3. Hukum-hukum yang menyangkut tindak tanduk manusia dan
tingkah laku lahirnya dalam hubungan dengan Allah SWT., dalam
hubungan dengan sesame manusia, dan dalam bentuk apa-apa yang
harus dilakukan atau harus dijauhi. Hukum ini disebut hukum
amaliyah yang pembahasannya dikembangkan “ilmu Akhlak”.
4. ALQURAN MENJAWAB TANTANGAN MODERN SEBAGAI DOKTRIN ISLAM PRIMER
Salah satu yang dari hal-hal yang menakjubkan dalam
Alquran adalah dalam hal kecocokannya dengan science. Alquran
yang diturunkan pada abad ke-7 kepada Muhammad (s.a.w.)
mengandung fakta-fakta ilmiah yang tak terbayangkan di mana,
kadang-kala ilmu pengetahuan yang telah disinyalkan oleh
Alquran itu, baru ditemukan di abad ini. Maka tidak jarang,
para ilmuwan terkesima.
Bahkan seringkali tak dapat berkata-kata ketika kepada mereka
ditunjukkan bagaimana terperinci dan akuratnya beberapa ayat
dalam Quran terhadap ilmu pengetahuan modern.

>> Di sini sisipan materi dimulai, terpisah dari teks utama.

(** * PySQL: the DataManager class of [src/PySQL/DataManager.py]

    A shallow embedding of the store gateway (table creation, bulk load,
    retrieval) and of the statistics engine (categorical and numerical
    summaries) together with the properties stated about them.

    Conventions of the embedding:
    - a Python exception is a value of [exn]; a call that may raise returns
      [result A];
    - a pandas table is a header with its rows ([DataFrame]); a missing value
      is the cell [NA];
    - a Python [dict] of lists is an association list in insertion order;
    - a float is an IEEE-754 binary64 number ([spec_float], precision 53,
      maximal exponent 1024) and the arithmetic is the correctly rounded one
      of [SpecFloat]; the sum of a column is taken in the order of numpy's
      pairwise summation, the missing cells counting for zero;
    - the database session is a log of the requests sent to the backend, whose
      answers are given by an arbitrary [backend]. *)

From Stdlib Require Import ZArith List String Ascii Bool Lia Permutation.
From Stdlib Require Import DecimalString SpecFloat.
Import ListNotations.

Local Open Scope string_scope.
Local Open Scope list_scope.

(** ** Exceptions and the error monad *)

Inductive exn : Type :=
| KeyError (key : string)
| KeyErrorNotInIndex (missing : list string)
| ZeroDivisionError
| ValueError (msg : string)
| OverflowError
| FileNotFoundError (path : string)
| Psycopg2Error (pgerror : option string)
| Exception (arg : option string).

Inductive result (A : Type) : Type :=
| Ok (a : A)
| Raise (e : exn).

Arguments Ok {A} a.
Arguments Raise {A} e.

Definition bind {A B : Type} (c : result A) (k : A -> result B) : result B :=
  match c with
  | Ok a => k a
  | Raise e => Raise e
  end.

Notation "x <- c ;; k" := (bind c (fun x => k))
  (at level 61, c at next level, right associativity).
Notation "' p <- c ;; k" := (bind c (fun x => let 'p := x in k))
  (at level 61, p pattern, c at next level, right associativity).

(** A [for] loop whose body updates the state [s] and may raise. *)
Fixpoint for_each {A S : Type} (l : list A) (body : A -> S -> result S) (s : S)
  : result S :=
  match l with
  | [] => Ok s
  | x :: l' => s' <- body x s ;; for_each l' body s'
  end.

(** The name of the Python class of an exception. *)
Definition class_name (e : exn) : string :=
  match e with
  | KeyError _ => "KeyError"
  | KeyErrorNotInIndex _ => "KeyError"
  | ZeroDivisionError => "ZeroDivisionError"
  | ValueError _ => "ValueError"
  | OverflowError => "OverflowError"
  | FileNotFoundError _ => "FileNotFoundError"
  | Psycopg2Error _ => "psycopg2.Error"
  | Exception _ => "Exception"
  end.

(** ** Strings *)

(** An f-string is the concatenation of its pieces. *)
Definition fstr (parts : list string) : string := String.concat "" parts.

(** [str(n)] for a Python integer. *)
Definition str_Z (z : Z) : string := NilZero.string_of_int (Z.to_int z).
Definition str_nat (n : nat) : string := str_Z (Z.of_nat n).

(** [sep.join(l)] *)
Definition join (sep : string) (l : list string) : string := String.concat sep l.

(** Number of occurrences of a character. *)
Fixpoint count_char (c : ascii) (s : string) : nat :=
  match s with
  | EmptyString => 0
  | String a s' => (if Ascii.eqb a c then 1 else 0) + count_char c s'
  end.

(** [s.replace(c, with_)] for a one-character pattern. *)
Fixpoint replace_char (c : ascii) (with_ : string) (s : string) : string :=
  match s with
  | EmptyString => EmptyString
  | String a s' =>
      if Ascii.eqb a c then String.append with_ (replace_char c with_ s')
      else String a (replace_char c with_ s')
  end.

(** ** Floats (binary64) and their formatting *)

Definition float := spec_float.

Definition fprec : Z := 53.
Definition femax : Z := 1024.

Definition float_of_Z (z : Z) : float := binary_normalize fprec femax z 0 false.
Definition float_of_nat (n : nat) : float := float_of_Z (Z.of_nat n).
Definition fadd : float -> float -> float := SFadd fprec femax.
Definition fsub : float -> float -> float := SFsub fprec femax.
Definition fmul : float -> float -> float := SFmul fprec femax.
Definition fdiv : float -> float -> float := SFdiv fprec femax.
Definition fsqrt : float -> float := SFsqrt fprec femax.
Definition flt : float -> float -> bool := SFltb.

Definition is_nan (x : float) : bool :=
  match x with S754_nan => true | _ => false end.

(** [float(n)] for a Python integer: too large an integer raises. *)
Definition py_float_of_int (z : Z) : result float :=
  match float_of_Z z with
  | S754_infinity _ => Raise OverflowError
  | f => Ok f
  end.
Lemma handle_one_cycle e w : one_cycle_invariant w -> one_cycle_invariant (step e w).
Proof.
  intros Hinv. destruct e; cbn [handle].
  - now apply with_state_invariant.
  - exact Hinv.
  - apply with_call_invariant; [exact Hinv|apply toggleDrawingMode_outcome].
  - apply with_state_invariant; [exact Hinv|]. unfold handleTouchStart.
    now destruct (negb (isDrawingEnabled (state w))).
  - apply with_state_invariant; [exact Hinv|]. unfold handleTouchMove.
    now destruct (negb (isDrawingEnabled (state w)) || negb (isDrawing (state w))).
  - apply with_state_invariant; [exact Hinv|]. unfold handleTouchEnd.
    destruct (negb (isDrawingEnabled (state w)) || negb (isDrawing (state w)));
      [reflexivity|]. cbv zeta.
    destruct (0 <? String.length (currentPath (state w)))%nat; [|reflexivity].
    cbn [isProcessing setCurrentPath].
    destruct (ocrComplete (state w)), (ocrResult (state w));
      rewrite ?(proj2 (findIntersectingBlocks_frame _ _ _)); reflexivity.
  - now apply with_state_invariant.
  - now apply with_state_invariant.
  - now apply with_state_invariant.
  - now apply with_state_invariant.
  - unfold one_cycle_invariant in *. cbn [state cycles]. rewrite Hinv.
    unfold handlePageChange. cbv zeta.
    now destruct (negb (totalPages (state w) =? noOfPages)%Z).
  - apply with_state_invariant; [exact Hinv|]. unfold loadLastViewedPage. cbv zeta.
    destruct (getItem PDF_FILE_PATH_KEY (storage w)); [|reflexivity].
    destruct (getItem LAST_VIEWED_PAGE_KEY (storage w)); [|reflexivity].
    now destruct (_ && _).
  - apply with_call_invariant; [exact Hinv|apply analysisEffect_outcome].
  - destruct (nth_error (cycles w) i) as [c|] eqn:Ec; [|exact Hinv].
    unfold one_cycle_invariant in *. cbn [state cycles].
    assert (Hc : cycles w = [c] /\ i = 0 /\ isProcessing (state w) = true).
    { destruct (isProcessing (state w)), (cycles w) as [|c0 [|c1 l]]; try discriminate.
      - destruct i as [|i]; [|destruct i; discriminate]. now inversion Ec.
      - destruct i; discriminate. }
    destruct Hc as (Hc & -> & Hp). rewrite Hc. cbn [firstn skipn app].
    rewrite app_nil_r.
    destruct (resume_outcome c o (state w)) as [(c' & -> & ->) | [-> ->]].
    + now rewrite Hp.
    + reflexivity.
Qed.

Lemma reachable_one_cycle w : reached w -> one_cycle_invariant w.
Proof.
  apply (reachable_ind numberToString pdfPath).
  - reflexivity.
  - intros e w' IH. now apply handle_one_cycle.
Qed.

(** C8. At most one analysis cycle is ever in flight: a request made while
    a cycle is running ([isProcessing] true) is a no-op, and so is a request
    for a page already analyzed when re-analysis is not forced; whatever
    happens next, two cycles never run at once. *)
Theorem one_analysis_cycle_at_a_time (w : World) :
  reached w ->
  List.length (cycles w) <= 1
  /\ (isProcessing (state w) = true <-> cycles w <> [])
  /\ (forall e, List.length (cycles (step e w)) <= 1)
  /\ (isProcessing (state w) = true ->
      (forall p, performOCR (pdfViewRef w) (state w) p = (p, None))
      /\ cycles (step ToggleDrawingMode w) = cycles w
      /\ cycles (step AnalysisEffect w) = cycles w)
  /\ (includes (analyzedPages (state w)) (currentPage (state w)) = true ->
      isDrawingEnabled (state w) = false ->
      forall p, performOCR (pdfViewRef w) (state w) p = (p, None)).
Proof.
  intros Hreach. pose proof (reachable_one_cycle w Hreach) as Hinv.
  assert (Hle : forall w', one_cycle_invariant w' -> List.length (cycles w') <= 1).
  { intros w' H. unfold one_cycle_invariant in H. rewrite H.
    destruct (isProcessing (state w')); lia. }
  assert (Hbusy : isProcessing (state w) = true ->
                  forall p, performOCR (pdfViewRef w) (state w) p = (p, None)).
  { intros Hp p. unfold performOCR. rewrite Hp. now destruct (_ && _). }
  split; [now apply Hle|]. split; [|split; [|split]].
  - unfold one_cycle_invariant in Hinv.
    destruct (isProcessing (state w)), (cycles w); try discriminate; split; congruence.
  - intros e. apply Hle. now apply handle_one_cycle.
  - intros Hp. split; [now apply Hbusy|]. cbn [handle with_call cycles]. split.
    + unfold toggleDrawingMode. cbv zeta. rewrite Hp.
      destruct (negb (negb (isDrawingEnabled (state w)))); cbn [snd option_list];
        [apply app_nil_r|].
      rewrite andb_false_r. apply app_nil_r.
    + unfold analysisEffect. rewrite Hp. cbn [negb]. rewrite andb_false_r. cbn [andb].
      apply app_nil_r.
  - intros Ha Hd p. unfold performOCR. now rewrite Ha, Hd.
Qed.

End AnalysisCycles.

Lemma one_analysis_cycle_at_a_time_witness :
  reachable integer_coordinate_toString "/a.pdf" busy_world
  /\ isProcessing (state busy_world) = true
  /\ cycles (handle integer_coordinate_toString "/a.pdf" ToggleDrawingMode busy_world)
     = cycles busy_world
  /\ List.length (cycles busy_world) <= 1.
Proof.
  assert (H : reachable integer_coordinate_toString "/a.pdf" busy_world).
  { exists 400%float, 800%float, (fun _ => None), (firstn 6 example_events). reflexivity. }
  assert (Hp : isProcessing (state busy_world) = true) by (vm_compute; reflexivity).
  split; [exact H|]. split; [exact Hp|]. split.
  - exact (proj1 (proj2 (proj1 (proj2 (proj2 (proj2
      (one_analysis_cycle_at_a_time integer_coordinate_toString "/a.pdf" busy_world H))))
      Hp))).
  - exact (proj1 (one_analysis_cycle_at_a_time integer_coordinate_toString "/a.pdf"
                    busy_world H)).
Defined.

(** ** Page persistence *)

(** Reading back the digits that [toString] wrote. *)
Lemma span_digits_acc (u : Decimal.uint) : forall acc : positive,
  snd (JS.span_digits (NilEmpty.string_of_uint u)) = EmptyString
  /\ fold_left (fun a d => 10 * a + d)%Z (fst (JS.span_digits (NilEmpty.string_of_uint u)))
       (Zpos acc)
     = Zpos (Pos.of_uint_acc u acc).
Proof.
  induction u as [|u IH|u IH|u IH|u IH|u IH|u IH|u IH|u IH|u IH|u IH]; intros acc;
    [split; reflexivity|..];
    cbn [NilEmpty.string_of_uint JS.span_digits];
    match goal with
    | |- context [JS.is_digit ?c] => change (JS.is_digit c) with true; cbv iota
    end;
    destruct (JS.span_digits (NilEmpty.string_of_uint u)) as [ds rest] eqn:E;
    cbn [fst snd fold_left Pos.of_uint_acc];
    match goal with
    | |- context [JS.digit_value ?c] =>
        let v := eval vm_compute in (JS.digit_value c) in
        change (JS.digit_value c) with v
    end;
    match goal with
    | |- _ /\ fold_left _ _ ?a = Zpos (Pos.of_uint_acc _ ?b) =>
        specialize (IH b); cbn [fst snd] in IH; destruct IH as [IH1 IH2];
        split; [exact IH1|]; replace a with (Zpos b) by lia; exact IH2
    end.
Qed.
(** X7.  Whatever a Member sends, an update by a Member changes at most the
    [status], the [completedAt] and the [updatedAt] of a task: with unique
    ids, every other field of every task is after the request what it was
    before. *)
Theorem member_update_changes_status_only
  (now : Date) (users : list User.doc) (tasks : list Task.doc)
  (user : Actor) (id : option ObjectId) (b : body) :
  actor_role user = Member ->
  NoDup (map Task._id tasks) ->
  Forall2 same_but_status_and_dates
    tasks (snd (TaskRoutes.updateTask now users tasks user id b)).
Proof.
  intros Hrole Hnd.
  assert (Hrefl : forall d, same_but_status_and_dates d d)
    by (intros d; unfold same_but_status_and_dates; tauto).
  destruct (updateTask_stores now users tasks user id b)
    as [[-> _]|[o [i [task [copied [tasks' [_ [-> [_ [Hf [Hm [_ [Hc [Hs ->]]]]]]]]]]]]]].
  - now apply Forall2_same.
  - cbn [snd]. apply find_some in Hf. destruct Hf as [Hin _].
    apply hasInvalidFields_false in Hm; [|exact Hrole].
    rewrite keys_sanitize in Hc. rewrite keys_sanitize in Hm.
    destruct (@copyFields_status_only (keys b) (TaskRoutes.sanitize b)
                task copied Hm Hc) as [Hsame _].
    pose proof (hooks_same_but_dates now task copied) as Hp.
    apply (save_Forall2 _ _ _ _ Hs); [exact Hrefl| |].
    + intros E d Hd Hid.
      assert (d = task)
        by (apply (@NoDup_map_eq _ _ Task._id tasks d task Hnd Hd Hin);
            congruence).
      subst d. unfold same_but_status_and_dates in *. intuition congruence.
    + intros E. exfalso. apply E. unfold same_but_status_and_dates in *.
      intuition congruence.
Qed.

Lemma member_update_changes_status_only_witness :
  Forall2 same_but_status_and_dates Sample.tasks
    (snd (TaskRoutes.updateTask 5000 [] Sample.tasks Sample.member11
            (Some 7%N) [("status", JStr "Completed")])).
Proof.
  apply member_update_changes_status_only; [reflexivity|].
  repeat constructor; simpl; intuition discriminate.
Defined.





(** ** Creating tasks and the completion date *)

Section CreateStores.

Import Task TaskRoutes.

Lemma deleteFirst_In p (tasks : list doc) d :
  In d (deleteFirst p tasks) -> In d tasks.
Proof.
  induction tasks as [|x l IH]; simpl; [tauto|].
  destruct (p x); simpl; intuition.
Qed.

(** The fields of a new task that the first steps of [new Task] leave at
    their initial value. *)
Lemma set_keeps_identity key v t t' :
  set key v t = Some t' ->
  key = "title" \/ key = "description" \/ key = "category"
  \/ key = "priority" ->
  _id t' = _id t /\ createdAt t' = createdAt t
  /\ assignedTo t' = assignedTo t
  /\ comments t' = comments t /\ attachments t' = attachments t.
Proof.
  intros H [Hk | [Hk | [Hk | Hk]]]; subst key;
    unfold set in H; simpl in H; set_cases H; simpl; auto.
Qed.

Dalam dua salinan Alquran yang terdapat dalam sebuah museum di
Turki dan Rusia, ternyata masing-masingnya telah berumur
sekitar 1400 tahun (empat berlas abad). Masing-masing salinan
Alquran itu sama-sama persis dengan yang ada dewasa ini. Maka
tidak dapat di bantak bahwa Alquran adalah sebuah kitab suci
yang amat otentik, teruji, dan tidak ditemui pada satu
dokumen-dokumen kitab suci yang lainnya. Ketika kita membaca
keterangan ini, sesungguhnya ingatlah selalu bahwa Alquran itu
telah diturunkan lebih dari 1400 tahun yang lalu, kepada
seorang yang amat dipercaya, bersih dan bergelar al Amin,
yakni Muhammad SAW.
Pikirkanlah secara runtut dan mendalam, bahwa di dalam Alquran
itu, didapati perkhabaran yang amat jelas mengenai gagasan-
gagasan umum saat itu, dan tentang keadaan yang terjadi
sepanjang masak, dalam konsep dan kontekstual kehidupan
manusia.
Sebaiknya dicatat betapa terperincinya ayat-ayatnya. “Kami akan
memperlihatkan kepada mereka tanda-tanda (kekuasaan) Kami di segenap penjuru
(ufuk) dan pada diri mereka sendiri, sehingga jelaslah bagi mereka bahwa
sesungguhnya (Alquran) itu adalah benar. Dan apakah Tiadakah tidak cukup
untukmu, bahwa sesungguhnya Dia menyaksikan segala sesuatu?” [QS.41,Fushshilat
: 53]
Melalui mitos-mitos sejarah dan takhyul-takhyul yang menyebar
begitu luas di bawah bendera agama sejak lama, sebelum Alquran
diwahyukan kepada Muhammad SAW, maka telah terjadi
sesungguhnya sifat dari Tuhan telah dilumuri dan terdistorsi.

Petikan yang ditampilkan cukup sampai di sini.